◆ Task details:
Below are some entries; report how many of their lines contain the word "where", giving nothing besides the number.

Data records
(* ===== verification/StakeProcessor.v ===== *)
(** * The stake program's processor

    Models programs/stake/src/stake_instruction.rs: decoding an instruction
    (sdk/program/src/stake/instruction.rs), fetching the accounts and sysvars it names,
    and dispatching to the handlers of StakeProgram.v. *)

From S2P Require Import Prelude Keys Errors StakeHistory Account Invocation VoteProgram StakeState StakeProgram.

(** ** Instructions *)

Record LockupCheckedArgs := {
  lca_unix_timestamp : option Z;
  lca_epoch : option Epoch;
}.

Record AuthorizeWithSeedArgs := {
  aws_new_authorized_pubkey : Pubkey;
  aws_stake_authorize : StakeAuthorize;
  aws_authority_seed : list Z;
  aws_authority_owner : Pubkey;
}.

Record AuthorizeCheckedWithSeedArgs := {
  acws_stake_authorize : StakeAuthorize;
  acws_authority_seed : list Z;
  acws_authority_owner : Pubkey;
}.

Inductive StakeInstruction :=
| SI_Initialize (authorized : Authorized) (lockup : Lockup)
| SI_Authorize (authorized_pubkey : Pubkey) (stake_authorize : StakeAuthorize)
| SI_DelegateStake
| SI_Split (lamports : Z)
| SI_Withdraw (lamports : Z)
| SI_Deactivate
| SI_SetLockup (lockup : LockupArgs)
| SI_Merge
| SI_AuthorizeWithSeed (args : AuthorizeWithSeedArgs)
| SI_InitializeChecked
| SI_AuthorizeChecked (stake_authorize : StakeAuthorize)
| SI_AuthorizeCheckedWithSeed (args : AuthorizeCheckedWithSeedArgs)
| SI_SetLockupChecked (lockup_checked : LockupCheckedArgs).

(** The decoding of instruction data (bincode). *)
Class StakeInstructionCodec := {
  decode_stake_instruction : list Z -> option StakeInstruction;
}.

(** ** The processor *)

Section StakeProcessor.
Context `{Bincode StakeState} `{Bincode VoteStateVersions} `{Bincode ConfigKeys} `{Bincode StakeConfig}.
Context `{SeedHash} `{StakeInstructionCodec}.

(** The [match] of [process_instruction] over the decoded instruction. *)
Definition stake_dispatch (first : nat) (ctx : InvokeContext) (me : KeyedAccount) (signers : gset N)
    (instruction : StakeInstruction) : outcome instruction_result :=
  let self := ka_key me in
  let account_at i := keyed_account_at_index (ic_keyed_accounts ctx) (first + i) in
  let key_at i := ka_key <$> result_ok (account_at i) in
  let signer_at i := ka ← account_at i; ok_or (signer_key ka) IE.MissingRequiredSignature in
  let features := ic_feature_set ctx in
  let run (h : handler unit) := h (ic_accounts ctx) in
  let require_custodian := is_active features require_custodian_for_locked_stake_authorize in
  match instruction with
  | SI_Initialize authorized lockup =>
      fetch ctx (ka ← account_at 1%nat; sysvar_rent ka ctx) (fun rent =>
      run (stake_initialize self authorized lockup rent))
  | SI_Authorize authorized_pubkey stake_authorize =>
      if require_custodian then
        fetch ctx (ka ← account_at 1%nat; sysvar_clock ka ctx) (fun clock =>
        fetch ctx (account_at 2%nat) (fun _ =>
        run (stake_authorize_with self signers authorized_pubkey stake_authorize true clock (key_at 3%nat))))
      else run (stake_authorize_with self signers authorized_pubkey stake_authorize false clock_default None)
  | SI_AuthorizeWithSeed args =>
      fetch ctx (account_at 1%nat) (fun authority_base =>
      if require_custodian then
        fetch ctx (ka ← account_at 2%nat; sysvar_clock ka ctx) (fun clock =>
        run (stake_authorize_with_seed self authority_base (aws_authority_seed args)
          (aws_authority_owner args) (aws_new_authorized_pubkey args) (aws_stake_authorize args) true clock
          (key_at 3%nat)))
      else
        run (stake_authorize_with_seed self authority_base (aws_authority_seed args)
          (aws_authority_owner args) (aws_new_authorized_pubkey args) (aws_stake_authorize args) false
          clock_default None))
  | SI_DelegateStake =>
      fetch ctx (account_at 1%nat) (fun vote =>
      fetch ctx (ka ← account_at 2%nat; sysvar_clock ka ctx) (fun clock =>
      fetch ctx (ka ← account_at 3%nat; sysvar_stake_history ka ctx) (fun stake_history =>
      fetch ctx (account_at 4%nat) (fun config_account =>
      if negb (N.eqb (ka_key config_account) stake_config_id) then fails ctx IE.InvalidArgument
      else
        config ← config_from (ic_accounts ctx (ka_key config_account));
        fetch ctx (ok_or config IE.InvalidArgument) (fun config =>
        run (stake_delegate self (ka_key vote) clock stake_history config signers))))))
  | SI_Split lamports =>
      fetch ctx (account_at 1%nat) (fun split_stake =>
      run (stake_split_account self lamports (ka_key split_stake) signers))
  | SI_Merge =>
      fetch ctx (account_at 1%nat) (fun source_stake =>
      fetch ctx (ka ← account_at 2%nat; sysvar_clock ka ctx) (fun clock =>
      fetch ctx (ka ← account_at 3%nat; sysvar_stake_history ka ctx) (fun stake_history =>
      run (stake_merge (is_active features stake_merge_with_unmatched_credits_observed) self
        (ka_key source_stake) clock stake_history signers))))
  | SI_Withdraw lamports =>
      fetch ctx (account_at 1%nat) (fun to =>
      fetch ctx (ka ← account_at 2%nat; sysvar_clock ka ctx) (fun clock =>
      fetch ctx (ka ← account_at 3%nat; sysvar_stake_history ka ctx) (fun stake_history =>
      fetch ctx (account_at 4%nat) (fun withdraw_authority =>
      run (stake_withdraw self lamports (ka_key to) clock stake_history withdraw_authority
        (result_ok (account_at 5%nat)))))))
  | SI_Deactivate =>
      fetch ctx (ka ← account_at 1%nat; sysvar_clock ka ctx) (fun clock =>
      run (stake_deactivate_account self clock signers))
  | SI_SetLockup lockup =>
      fetch ctx (get_clock (ic_sysvar_cache ctx)) (fun clock =>
      run (stake_set_lockup self lockup signers clock))
  | SI_InitializeChecked =>
      if is_active features vote_stake_checked_instructions then
        fetch ctx (account_at 2%nat) (fun staker_account =>
        fetch ctx (signer_at 3%nat) (fun withdrawer_pubkey =>
        fetch ctx (ka ← account_at 1%nat; sysvar_rent ka ctx) (fun rent =>
        run (stake_initialize self {| staker := ka_key staker_account; withdrawer := withdrawer_pubkey |}
          lockup_default rent))))
      else fails ctx IE.InvalidInstructionData
  | SI_AuthorizeChecked stake_authorize =>
      if is_active features vote_stake_checked_instructions then
        fetch ctx (ka ← account_at 1%nat; sysvar_clock ka ctx) (fun clock =>
        fetch ctx (account_at 2%nat) (fun _ =>
        fetch ctx (signer_at 3%nat) (fun authorized_pubkey =>
        run (stake_authorize_with self signers authorized_pubkey stake_authorize true clock (key_at 4%nat)))))
      else fails ctx IE.InvalidInstructionData
  | SI_AuthorizeCheckedWithSeed args =>
      if is_active features vote_stake_checked_instructions then
        fetch ctx (account_at 1%nat) (fun authority_base =>
        fetch ctx (ka ← account_at 2%nat; sysvar_clock ka ctx) (fun clock =>
        fetch ctx (signer_at 3%nat) (fun authorized_pubkey =>
        run (stake_authorize_with_seed self authority_base (acws_authority_seed args)
          (acws_authority_owner args) authorized_pubkey (acws_stake_authorize args) true clock
          (key_at 4%nat)))))
      else fails ctx IE.InvalidInstructionData
  | SI_SetLockupChecked lockup_checked =>
      if is_active features vote_stake_checked_instructions then
        fetch ctx (match account_at 2%nat with
                   | Ok custodian =>
                       k ← ok_or (signer_key custodian) IE.MissingRequiredSignature; Ok (Some k)
                   | Err _ => Ok None
                   end) (fun custodian =>
        let lockup := {| la_unix_timestamp := lca_unix_timestamp lockup_checked;
                         la_epoch := lca_epoch lockup_checked; la_custodian := custodian |} in
        fetch ctx (get_clock (ic_sysvar_cache ctx)) (fun clock =>
        run (stake_set_lockup self lockup signers clock)))
      else fails ctx IE.InvalidInstructionData
  end.

Definition stake_process_instruction (first_instruction_account : nat) (data : list Z)
    (ctx : InvokeContext) : outcome instruction_result :=
  fetch ctx (keyed_account_at_index (ic_keyed_accounts ctx) first_instruction_account) (fun me =>
  if negb (N.eqb (acc_owner (ic_accounts ctx (ka_key me))) stake_program_id)
  then fails ctx IE.InvalidAccountOwner
  else
    let signers := get_signers (drop first_instruction_account (ic_keyed_accounts ctx)) in
    fetch ctx (ok_or (decode_stake_instruction data) IE.InvalidInstructionData) (fun instruction =>
    stake_dispatch first_instruction_account ctx me signers instruction)).

End StakeProcessor.
(** ** Properties *)

(** C12: Inflation stays within its budget, where the points fit in 128 bits.  Let the
    delegations and the vote accounts be as they are loaded, with backed stake accounts, let
    the lamports to pay fit in an [i64], and let the points of all delegations, and these points
    times the lamports to pay, fit in a [u128] (the code unwraps the checked product and panics
    where it does not fit).  Then paying all delegations does not panic, the rewards reported
    for voters and stakers are not negative and sum to at most the lamports to pay, and every
    stake account that is stored is still backed by its lamports. *)
Theorem rewards_within_budget `{BincodeLaws StakeState} epoch rewarded_epoch rewards history groups :
  0 <= rewards <= I64_MAX -> Forall (group_loaded epoch) groups ->
  zsum (group_points history) groups <= U128_MAX ->
  zsum (group_points history) groups * rewards <= U128_MAX ->
  exists stores infos value,
    pay_validator_rewards rewarded_epoch rewards history groups = Returns (stores, infos, value)
    /\ Forall (fun e => 0 <= ri_lamports e.2) infos
    /\ zsum (fun e => ri_lamports e.2) infos <= rewards
    /\ Forall (fun e => account_backed epoch e.2) stores.
Proof.
  intros HR Hg Hp Hmax. unfold pay_validator_rewards.
  assert (0 <= zsum (group_points history) groups) as Hz by (apply zsum_nonneg; intros; apply group_points_nonneg).
  replace (wrap128 (zsum (group_points history) groups)) with (zsum (group_points history) groups)
    by (symmetry; apply Z.mod_small; unfold U128_MAX in Hp; lia).
  set (P := zsum (group_points history) groups) in *.
  destruct (Z.eqb_spec P 0) as [|HP];
    [eexists [], [], _; split_and!; [done|done|cbn; lia|done]|].
  destruct (pay_groups_ok epoch rewarded_epoch rewards P history HR ltac:(lia) Hmax groups Hg ltac:(done))
    as (stores & vr & sr & -> & Hst & Hrw & Hle).
  cbn [mbind outcome_bind]. eexists _, _, _. split_and!; [done|done| |done]. fold P in Hle. nia.
Qed.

◆ Task response:
2